== EXERCISE DIRECTIONS ==
Reproduce, from the lines below, exactly the stretch that begins at the line containing "Lemma redist_write_wf n" and ends at the line containing "Lemma write_wf n", both included.

== DATA ==
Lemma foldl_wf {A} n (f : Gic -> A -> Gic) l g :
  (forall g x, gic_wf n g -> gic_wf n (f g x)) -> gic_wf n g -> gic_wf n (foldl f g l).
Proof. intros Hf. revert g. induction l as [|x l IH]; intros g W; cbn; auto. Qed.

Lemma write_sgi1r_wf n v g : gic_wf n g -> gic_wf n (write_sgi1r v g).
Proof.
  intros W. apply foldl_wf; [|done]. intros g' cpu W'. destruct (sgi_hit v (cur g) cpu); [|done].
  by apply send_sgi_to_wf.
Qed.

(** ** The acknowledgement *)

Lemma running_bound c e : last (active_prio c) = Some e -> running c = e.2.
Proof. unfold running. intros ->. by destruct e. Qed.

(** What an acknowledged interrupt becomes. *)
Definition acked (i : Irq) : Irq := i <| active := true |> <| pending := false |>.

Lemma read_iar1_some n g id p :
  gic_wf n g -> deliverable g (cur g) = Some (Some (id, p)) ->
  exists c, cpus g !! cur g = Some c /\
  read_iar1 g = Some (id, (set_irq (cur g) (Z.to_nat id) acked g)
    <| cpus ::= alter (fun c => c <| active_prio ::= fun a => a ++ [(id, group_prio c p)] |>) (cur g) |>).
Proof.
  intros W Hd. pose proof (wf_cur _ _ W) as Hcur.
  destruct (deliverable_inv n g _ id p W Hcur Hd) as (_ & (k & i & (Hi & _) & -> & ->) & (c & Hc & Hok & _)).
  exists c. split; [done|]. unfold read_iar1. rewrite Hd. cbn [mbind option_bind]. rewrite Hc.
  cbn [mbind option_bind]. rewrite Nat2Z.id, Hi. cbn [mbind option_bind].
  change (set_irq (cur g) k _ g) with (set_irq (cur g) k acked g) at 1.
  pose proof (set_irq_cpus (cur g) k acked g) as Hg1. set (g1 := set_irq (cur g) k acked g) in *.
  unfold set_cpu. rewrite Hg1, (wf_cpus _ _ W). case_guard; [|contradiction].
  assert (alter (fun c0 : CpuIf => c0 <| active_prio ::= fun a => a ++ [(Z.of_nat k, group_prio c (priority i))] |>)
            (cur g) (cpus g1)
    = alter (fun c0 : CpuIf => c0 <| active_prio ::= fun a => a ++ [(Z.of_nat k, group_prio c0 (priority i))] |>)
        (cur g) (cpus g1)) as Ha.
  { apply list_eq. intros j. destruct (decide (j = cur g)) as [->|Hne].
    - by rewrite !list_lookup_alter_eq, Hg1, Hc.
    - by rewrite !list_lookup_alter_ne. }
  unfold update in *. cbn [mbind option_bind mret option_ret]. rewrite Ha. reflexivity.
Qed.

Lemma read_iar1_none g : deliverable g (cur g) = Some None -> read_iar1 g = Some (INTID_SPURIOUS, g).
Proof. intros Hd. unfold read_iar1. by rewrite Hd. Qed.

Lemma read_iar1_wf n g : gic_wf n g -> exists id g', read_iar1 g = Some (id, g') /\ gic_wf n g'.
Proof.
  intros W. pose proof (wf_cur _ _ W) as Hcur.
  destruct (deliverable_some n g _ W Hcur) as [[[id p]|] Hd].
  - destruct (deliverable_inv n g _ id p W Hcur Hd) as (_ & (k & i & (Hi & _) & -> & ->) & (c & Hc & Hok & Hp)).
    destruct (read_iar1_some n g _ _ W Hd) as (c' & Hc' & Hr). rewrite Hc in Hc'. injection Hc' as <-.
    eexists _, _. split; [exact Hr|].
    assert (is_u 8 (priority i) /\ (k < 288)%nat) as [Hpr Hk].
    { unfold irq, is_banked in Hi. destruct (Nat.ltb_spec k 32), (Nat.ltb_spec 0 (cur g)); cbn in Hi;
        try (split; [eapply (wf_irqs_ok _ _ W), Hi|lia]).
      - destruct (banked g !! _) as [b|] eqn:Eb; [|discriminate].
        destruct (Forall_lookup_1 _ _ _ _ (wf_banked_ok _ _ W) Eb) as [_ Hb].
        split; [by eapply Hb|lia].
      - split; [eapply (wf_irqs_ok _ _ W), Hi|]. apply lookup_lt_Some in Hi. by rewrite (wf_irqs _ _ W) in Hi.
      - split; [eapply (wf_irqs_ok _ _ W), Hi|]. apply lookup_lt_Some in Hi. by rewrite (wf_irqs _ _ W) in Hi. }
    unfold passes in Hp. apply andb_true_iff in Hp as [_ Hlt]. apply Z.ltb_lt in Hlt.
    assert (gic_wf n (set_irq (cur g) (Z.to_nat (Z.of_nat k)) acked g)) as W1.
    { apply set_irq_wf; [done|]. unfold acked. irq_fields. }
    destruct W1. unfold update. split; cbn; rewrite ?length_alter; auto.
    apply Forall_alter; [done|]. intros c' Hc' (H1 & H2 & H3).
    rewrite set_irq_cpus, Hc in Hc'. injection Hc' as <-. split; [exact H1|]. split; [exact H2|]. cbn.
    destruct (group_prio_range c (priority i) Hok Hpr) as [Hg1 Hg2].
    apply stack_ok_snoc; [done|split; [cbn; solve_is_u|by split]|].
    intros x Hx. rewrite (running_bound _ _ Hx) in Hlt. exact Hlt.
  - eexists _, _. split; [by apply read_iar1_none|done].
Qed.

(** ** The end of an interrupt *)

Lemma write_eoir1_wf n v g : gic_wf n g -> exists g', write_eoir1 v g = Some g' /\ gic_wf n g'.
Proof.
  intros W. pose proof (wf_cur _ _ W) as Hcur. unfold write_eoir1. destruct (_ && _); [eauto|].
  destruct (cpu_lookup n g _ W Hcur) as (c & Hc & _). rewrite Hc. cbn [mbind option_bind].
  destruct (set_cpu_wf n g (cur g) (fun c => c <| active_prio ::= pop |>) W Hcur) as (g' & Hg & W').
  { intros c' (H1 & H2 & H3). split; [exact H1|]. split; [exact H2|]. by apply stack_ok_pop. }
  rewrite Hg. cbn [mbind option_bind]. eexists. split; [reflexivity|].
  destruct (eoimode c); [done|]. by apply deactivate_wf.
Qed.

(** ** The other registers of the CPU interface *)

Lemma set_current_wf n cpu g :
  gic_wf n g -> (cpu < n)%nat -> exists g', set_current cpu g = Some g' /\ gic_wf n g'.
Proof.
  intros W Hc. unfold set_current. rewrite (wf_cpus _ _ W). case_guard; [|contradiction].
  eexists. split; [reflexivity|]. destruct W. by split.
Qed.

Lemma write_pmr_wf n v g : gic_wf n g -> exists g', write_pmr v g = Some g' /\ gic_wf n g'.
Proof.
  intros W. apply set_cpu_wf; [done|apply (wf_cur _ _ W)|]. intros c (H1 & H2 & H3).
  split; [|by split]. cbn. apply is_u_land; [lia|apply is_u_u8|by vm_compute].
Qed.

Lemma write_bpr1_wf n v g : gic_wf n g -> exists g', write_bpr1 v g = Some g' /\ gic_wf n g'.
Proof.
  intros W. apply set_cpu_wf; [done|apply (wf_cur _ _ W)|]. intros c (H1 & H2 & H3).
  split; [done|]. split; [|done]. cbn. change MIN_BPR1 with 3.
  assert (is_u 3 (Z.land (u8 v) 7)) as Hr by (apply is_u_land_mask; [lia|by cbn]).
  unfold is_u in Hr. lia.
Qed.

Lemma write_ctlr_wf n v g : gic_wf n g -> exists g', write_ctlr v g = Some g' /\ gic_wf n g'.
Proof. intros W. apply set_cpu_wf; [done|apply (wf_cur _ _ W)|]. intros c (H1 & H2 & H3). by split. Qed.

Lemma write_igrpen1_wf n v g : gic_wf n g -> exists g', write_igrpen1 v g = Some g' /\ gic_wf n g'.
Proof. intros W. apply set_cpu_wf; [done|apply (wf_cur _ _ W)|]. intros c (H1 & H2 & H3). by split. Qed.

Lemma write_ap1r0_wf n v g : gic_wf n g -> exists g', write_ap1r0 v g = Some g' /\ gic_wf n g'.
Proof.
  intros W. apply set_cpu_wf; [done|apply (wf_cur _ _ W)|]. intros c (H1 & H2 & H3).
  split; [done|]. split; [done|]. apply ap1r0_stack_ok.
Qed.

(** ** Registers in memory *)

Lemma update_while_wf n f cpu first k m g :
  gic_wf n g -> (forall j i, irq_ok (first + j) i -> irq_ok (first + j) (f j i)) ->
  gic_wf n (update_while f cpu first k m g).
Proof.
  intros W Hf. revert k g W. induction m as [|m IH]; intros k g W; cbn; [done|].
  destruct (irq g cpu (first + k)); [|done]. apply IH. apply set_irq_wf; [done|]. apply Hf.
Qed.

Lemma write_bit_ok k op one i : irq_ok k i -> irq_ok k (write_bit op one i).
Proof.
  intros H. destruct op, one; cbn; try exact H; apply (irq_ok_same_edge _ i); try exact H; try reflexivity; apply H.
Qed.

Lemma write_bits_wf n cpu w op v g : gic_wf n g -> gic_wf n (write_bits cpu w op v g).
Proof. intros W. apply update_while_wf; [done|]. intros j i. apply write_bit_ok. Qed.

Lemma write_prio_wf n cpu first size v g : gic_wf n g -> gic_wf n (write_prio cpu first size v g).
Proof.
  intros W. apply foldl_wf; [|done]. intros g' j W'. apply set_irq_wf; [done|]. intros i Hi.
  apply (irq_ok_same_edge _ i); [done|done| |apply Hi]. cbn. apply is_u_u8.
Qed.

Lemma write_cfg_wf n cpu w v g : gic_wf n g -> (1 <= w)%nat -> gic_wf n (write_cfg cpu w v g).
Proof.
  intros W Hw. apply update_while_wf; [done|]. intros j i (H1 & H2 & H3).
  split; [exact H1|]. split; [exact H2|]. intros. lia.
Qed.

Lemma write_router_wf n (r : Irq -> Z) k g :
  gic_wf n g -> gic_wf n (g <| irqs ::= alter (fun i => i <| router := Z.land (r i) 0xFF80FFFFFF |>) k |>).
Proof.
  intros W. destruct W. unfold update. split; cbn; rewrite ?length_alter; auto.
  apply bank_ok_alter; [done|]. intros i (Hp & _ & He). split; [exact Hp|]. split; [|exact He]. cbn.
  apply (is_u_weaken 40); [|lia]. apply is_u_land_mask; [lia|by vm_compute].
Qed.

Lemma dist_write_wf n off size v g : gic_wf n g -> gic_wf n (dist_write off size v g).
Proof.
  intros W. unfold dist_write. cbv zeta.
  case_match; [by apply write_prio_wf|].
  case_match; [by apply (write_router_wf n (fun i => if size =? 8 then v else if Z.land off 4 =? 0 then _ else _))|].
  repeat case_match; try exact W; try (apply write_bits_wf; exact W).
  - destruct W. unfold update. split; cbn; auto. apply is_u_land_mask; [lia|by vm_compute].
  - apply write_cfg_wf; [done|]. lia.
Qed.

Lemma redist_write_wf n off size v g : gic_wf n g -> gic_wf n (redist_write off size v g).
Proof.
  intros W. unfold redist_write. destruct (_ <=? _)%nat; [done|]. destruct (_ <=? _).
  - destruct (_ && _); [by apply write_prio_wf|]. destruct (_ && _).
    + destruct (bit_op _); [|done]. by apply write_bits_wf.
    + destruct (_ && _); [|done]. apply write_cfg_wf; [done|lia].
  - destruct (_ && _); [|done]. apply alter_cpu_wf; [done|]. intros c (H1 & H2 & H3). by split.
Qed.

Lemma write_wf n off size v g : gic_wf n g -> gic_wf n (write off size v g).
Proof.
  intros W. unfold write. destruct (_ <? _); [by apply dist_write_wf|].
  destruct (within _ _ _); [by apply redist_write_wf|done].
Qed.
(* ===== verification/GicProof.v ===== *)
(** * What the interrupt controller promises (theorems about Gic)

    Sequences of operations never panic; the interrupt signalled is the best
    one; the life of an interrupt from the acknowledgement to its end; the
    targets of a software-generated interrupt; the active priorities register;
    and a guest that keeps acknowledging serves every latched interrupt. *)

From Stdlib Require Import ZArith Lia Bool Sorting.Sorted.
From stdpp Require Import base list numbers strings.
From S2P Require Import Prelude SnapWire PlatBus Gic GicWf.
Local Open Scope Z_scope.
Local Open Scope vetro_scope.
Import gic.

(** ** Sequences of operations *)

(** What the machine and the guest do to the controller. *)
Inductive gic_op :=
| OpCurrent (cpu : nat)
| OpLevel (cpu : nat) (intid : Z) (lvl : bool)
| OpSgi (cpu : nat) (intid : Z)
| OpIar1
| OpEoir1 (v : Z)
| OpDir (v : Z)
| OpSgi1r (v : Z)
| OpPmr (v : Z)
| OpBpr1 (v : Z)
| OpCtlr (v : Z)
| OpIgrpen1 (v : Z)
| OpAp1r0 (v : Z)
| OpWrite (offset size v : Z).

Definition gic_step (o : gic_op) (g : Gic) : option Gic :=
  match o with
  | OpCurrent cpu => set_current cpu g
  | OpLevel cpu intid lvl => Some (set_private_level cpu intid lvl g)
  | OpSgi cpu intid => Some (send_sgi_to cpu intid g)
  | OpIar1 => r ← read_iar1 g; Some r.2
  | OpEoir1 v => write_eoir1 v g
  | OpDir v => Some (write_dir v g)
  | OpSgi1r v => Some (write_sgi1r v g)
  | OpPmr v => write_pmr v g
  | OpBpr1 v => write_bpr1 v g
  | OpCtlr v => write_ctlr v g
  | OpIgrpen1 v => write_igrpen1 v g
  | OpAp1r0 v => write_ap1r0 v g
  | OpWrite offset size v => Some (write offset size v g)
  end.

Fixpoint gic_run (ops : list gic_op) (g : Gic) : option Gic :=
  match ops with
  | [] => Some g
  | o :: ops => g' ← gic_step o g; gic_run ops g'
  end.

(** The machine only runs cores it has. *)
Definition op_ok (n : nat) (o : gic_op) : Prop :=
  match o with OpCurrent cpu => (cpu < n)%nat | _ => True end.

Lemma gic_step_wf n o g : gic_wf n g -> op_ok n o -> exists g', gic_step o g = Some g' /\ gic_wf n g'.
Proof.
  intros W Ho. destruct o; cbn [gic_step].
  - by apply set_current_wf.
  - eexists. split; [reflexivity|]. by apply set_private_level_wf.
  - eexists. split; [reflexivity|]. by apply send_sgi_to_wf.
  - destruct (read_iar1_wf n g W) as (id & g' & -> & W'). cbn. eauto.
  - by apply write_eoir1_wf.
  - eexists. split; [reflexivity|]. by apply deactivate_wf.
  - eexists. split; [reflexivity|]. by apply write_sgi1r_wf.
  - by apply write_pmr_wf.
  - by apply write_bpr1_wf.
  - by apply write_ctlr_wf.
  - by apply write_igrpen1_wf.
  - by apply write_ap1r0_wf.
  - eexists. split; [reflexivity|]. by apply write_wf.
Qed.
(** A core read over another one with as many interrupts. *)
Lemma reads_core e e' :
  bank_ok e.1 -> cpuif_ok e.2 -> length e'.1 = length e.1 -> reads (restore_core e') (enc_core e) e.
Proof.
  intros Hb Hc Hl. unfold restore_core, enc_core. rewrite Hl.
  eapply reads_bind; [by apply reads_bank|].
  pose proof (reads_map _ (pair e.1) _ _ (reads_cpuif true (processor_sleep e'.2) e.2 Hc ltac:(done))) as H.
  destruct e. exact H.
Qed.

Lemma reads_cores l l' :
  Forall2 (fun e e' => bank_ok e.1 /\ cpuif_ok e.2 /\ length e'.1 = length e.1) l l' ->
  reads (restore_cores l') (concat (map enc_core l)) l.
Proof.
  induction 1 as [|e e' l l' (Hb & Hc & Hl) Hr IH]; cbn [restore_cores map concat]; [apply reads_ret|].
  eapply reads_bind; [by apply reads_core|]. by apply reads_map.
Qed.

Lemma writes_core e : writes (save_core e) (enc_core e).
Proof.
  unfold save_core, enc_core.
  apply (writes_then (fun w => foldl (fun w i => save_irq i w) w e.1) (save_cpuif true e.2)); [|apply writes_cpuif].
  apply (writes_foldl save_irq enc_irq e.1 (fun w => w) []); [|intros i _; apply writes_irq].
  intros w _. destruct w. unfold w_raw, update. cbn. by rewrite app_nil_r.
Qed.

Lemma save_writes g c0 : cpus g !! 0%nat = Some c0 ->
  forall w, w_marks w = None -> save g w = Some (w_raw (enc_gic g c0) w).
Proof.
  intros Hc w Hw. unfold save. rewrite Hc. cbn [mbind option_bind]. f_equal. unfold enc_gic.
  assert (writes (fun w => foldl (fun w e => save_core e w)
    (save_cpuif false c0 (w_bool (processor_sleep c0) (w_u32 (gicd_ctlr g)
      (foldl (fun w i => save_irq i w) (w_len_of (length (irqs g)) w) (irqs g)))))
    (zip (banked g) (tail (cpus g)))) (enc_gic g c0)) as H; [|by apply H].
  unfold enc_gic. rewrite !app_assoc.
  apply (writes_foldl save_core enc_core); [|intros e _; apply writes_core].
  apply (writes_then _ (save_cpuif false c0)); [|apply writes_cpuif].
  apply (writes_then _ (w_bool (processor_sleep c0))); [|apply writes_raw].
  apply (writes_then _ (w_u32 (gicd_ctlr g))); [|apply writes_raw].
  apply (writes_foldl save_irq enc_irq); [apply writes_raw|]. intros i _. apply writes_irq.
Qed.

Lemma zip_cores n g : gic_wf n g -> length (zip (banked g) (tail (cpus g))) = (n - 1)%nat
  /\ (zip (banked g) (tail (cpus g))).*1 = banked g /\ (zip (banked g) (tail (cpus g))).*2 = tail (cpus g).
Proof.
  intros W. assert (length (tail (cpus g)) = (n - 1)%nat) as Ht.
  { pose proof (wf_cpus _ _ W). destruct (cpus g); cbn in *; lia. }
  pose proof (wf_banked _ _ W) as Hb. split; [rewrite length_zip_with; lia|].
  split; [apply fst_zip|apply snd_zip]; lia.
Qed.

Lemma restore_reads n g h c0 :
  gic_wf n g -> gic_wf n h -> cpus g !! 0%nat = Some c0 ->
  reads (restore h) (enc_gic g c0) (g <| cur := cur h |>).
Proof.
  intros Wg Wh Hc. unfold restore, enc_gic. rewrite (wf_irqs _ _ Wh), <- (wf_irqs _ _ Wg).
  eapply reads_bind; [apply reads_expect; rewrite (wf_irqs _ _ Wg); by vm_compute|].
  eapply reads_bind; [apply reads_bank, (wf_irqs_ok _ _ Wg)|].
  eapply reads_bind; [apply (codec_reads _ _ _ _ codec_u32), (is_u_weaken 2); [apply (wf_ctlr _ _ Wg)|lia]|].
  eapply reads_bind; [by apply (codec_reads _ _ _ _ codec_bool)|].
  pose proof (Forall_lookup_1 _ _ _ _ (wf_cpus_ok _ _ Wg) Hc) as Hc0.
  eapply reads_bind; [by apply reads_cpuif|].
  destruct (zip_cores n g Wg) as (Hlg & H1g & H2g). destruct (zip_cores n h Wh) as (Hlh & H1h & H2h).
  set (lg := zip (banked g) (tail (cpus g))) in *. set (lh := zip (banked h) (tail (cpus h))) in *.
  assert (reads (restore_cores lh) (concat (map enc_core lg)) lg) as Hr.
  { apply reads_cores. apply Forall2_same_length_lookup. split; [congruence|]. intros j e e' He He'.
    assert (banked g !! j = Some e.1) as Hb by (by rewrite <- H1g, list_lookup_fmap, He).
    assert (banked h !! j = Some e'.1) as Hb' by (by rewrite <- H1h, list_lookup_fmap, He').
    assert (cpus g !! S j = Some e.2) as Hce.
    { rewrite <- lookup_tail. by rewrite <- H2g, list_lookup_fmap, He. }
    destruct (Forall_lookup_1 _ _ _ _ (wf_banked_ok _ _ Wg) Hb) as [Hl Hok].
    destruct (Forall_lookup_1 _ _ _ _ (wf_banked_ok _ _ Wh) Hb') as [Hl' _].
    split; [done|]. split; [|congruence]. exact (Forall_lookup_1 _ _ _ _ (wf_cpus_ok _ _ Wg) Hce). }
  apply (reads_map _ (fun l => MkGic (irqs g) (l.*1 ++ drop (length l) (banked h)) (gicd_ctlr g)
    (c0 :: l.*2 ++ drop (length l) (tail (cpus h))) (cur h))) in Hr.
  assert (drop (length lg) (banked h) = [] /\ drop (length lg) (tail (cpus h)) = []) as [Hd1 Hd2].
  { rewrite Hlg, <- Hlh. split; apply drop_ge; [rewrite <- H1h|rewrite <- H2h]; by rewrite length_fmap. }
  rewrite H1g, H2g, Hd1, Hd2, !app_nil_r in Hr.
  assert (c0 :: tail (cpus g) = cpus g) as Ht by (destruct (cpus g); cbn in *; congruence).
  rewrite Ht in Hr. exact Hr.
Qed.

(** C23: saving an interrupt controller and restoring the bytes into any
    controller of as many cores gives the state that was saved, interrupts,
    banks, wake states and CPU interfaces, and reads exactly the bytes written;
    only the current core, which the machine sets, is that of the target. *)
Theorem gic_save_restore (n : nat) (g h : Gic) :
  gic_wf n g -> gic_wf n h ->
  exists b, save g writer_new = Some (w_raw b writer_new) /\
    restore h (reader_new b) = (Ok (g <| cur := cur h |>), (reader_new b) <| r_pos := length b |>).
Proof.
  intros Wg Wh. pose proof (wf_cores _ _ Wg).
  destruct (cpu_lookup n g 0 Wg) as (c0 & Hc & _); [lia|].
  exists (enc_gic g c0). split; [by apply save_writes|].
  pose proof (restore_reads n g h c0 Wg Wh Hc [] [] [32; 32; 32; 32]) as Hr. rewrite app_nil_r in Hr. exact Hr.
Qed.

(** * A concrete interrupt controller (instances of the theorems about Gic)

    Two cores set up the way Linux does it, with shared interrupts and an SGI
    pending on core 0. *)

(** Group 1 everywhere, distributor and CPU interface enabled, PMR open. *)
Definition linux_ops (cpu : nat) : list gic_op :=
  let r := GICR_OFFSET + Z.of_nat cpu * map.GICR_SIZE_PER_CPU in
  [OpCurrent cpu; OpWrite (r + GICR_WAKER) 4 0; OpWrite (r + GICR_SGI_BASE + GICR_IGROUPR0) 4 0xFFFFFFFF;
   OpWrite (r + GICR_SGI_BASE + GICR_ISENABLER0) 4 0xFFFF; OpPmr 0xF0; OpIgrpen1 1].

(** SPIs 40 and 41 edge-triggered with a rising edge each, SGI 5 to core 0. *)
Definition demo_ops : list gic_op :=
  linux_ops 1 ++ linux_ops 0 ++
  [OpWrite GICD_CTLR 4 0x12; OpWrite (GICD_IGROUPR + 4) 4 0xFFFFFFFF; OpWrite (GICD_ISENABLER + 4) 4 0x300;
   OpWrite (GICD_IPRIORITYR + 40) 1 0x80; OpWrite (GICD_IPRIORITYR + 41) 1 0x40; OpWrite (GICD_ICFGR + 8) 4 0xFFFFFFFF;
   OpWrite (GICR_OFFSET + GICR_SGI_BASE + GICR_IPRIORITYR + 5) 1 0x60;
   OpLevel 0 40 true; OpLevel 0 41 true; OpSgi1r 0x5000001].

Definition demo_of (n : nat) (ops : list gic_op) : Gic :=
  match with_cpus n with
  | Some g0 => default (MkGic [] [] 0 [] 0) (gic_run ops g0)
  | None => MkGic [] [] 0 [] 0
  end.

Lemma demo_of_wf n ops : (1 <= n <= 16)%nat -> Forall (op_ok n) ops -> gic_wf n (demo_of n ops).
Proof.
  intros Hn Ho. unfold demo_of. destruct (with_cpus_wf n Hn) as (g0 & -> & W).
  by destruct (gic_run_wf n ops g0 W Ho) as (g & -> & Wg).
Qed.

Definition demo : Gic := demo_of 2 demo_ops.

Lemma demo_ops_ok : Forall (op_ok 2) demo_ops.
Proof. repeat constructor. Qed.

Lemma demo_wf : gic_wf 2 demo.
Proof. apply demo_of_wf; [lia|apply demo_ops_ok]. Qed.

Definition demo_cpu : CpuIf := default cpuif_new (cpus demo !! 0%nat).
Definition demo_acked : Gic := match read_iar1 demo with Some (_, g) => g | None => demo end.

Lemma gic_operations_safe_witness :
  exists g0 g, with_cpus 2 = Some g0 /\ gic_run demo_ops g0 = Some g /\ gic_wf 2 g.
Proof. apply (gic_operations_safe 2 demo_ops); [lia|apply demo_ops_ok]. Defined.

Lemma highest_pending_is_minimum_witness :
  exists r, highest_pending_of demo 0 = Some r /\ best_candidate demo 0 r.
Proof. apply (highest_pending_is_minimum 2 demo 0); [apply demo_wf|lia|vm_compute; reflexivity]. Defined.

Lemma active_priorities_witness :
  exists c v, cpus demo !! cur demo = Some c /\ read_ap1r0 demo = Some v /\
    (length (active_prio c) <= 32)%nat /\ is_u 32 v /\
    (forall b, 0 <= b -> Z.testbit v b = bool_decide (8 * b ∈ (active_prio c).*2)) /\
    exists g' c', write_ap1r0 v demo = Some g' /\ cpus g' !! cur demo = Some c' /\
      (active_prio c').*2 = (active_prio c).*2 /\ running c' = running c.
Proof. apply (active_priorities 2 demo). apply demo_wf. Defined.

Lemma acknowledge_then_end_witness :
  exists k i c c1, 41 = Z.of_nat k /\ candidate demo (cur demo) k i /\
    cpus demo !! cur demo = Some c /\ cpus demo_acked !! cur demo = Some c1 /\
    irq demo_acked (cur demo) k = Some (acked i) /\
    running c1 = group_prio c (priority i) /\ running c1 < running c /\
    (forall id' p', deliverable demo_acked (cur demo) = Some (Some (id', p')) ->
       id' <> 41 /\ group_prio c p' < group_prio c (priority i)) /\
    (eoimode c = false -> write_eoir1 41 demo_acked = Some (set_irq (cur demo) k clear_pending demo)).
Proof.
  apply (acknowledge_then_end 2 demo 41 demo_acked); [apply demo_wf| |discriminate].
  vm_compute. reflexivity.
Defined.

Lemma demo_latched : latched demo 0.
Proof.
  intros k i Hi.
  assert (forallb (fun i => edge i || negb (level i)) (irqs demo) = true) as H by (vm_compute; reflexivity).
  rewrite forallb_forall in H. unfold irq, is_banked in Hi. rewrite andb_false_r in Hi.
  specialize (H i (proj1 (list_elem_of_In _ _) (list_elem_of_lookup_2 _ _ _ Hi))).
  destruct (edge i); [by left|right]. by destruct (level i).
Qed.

== REPLY ==
Lemma redist_write_wf n off size v g : gic_wf n g -> gic_wf n (redist_write off size v g).
Proof.
  intros W. unfold redist_write. destruct (_ <=? _)%nat; [done|]. destruct (_ <=? _).
  - destruct (_ && _); [by apply write_prio_wf|]. destruct (_ && _).
    + destruct (bit_op _); [|done]. by apply write_bits_wf.
    + destruct (_ && _); [|done]. apply write_cfg_wf; [done|lia].
  - destruct (_ && _); [|done]. apply alter_cpu_wf; [done|]. intros c (H1 & H2 & H3). by split.
Qed.

Lemma write_wf n off size v g : gic_wf n g -> gic_wf n (write off size v g).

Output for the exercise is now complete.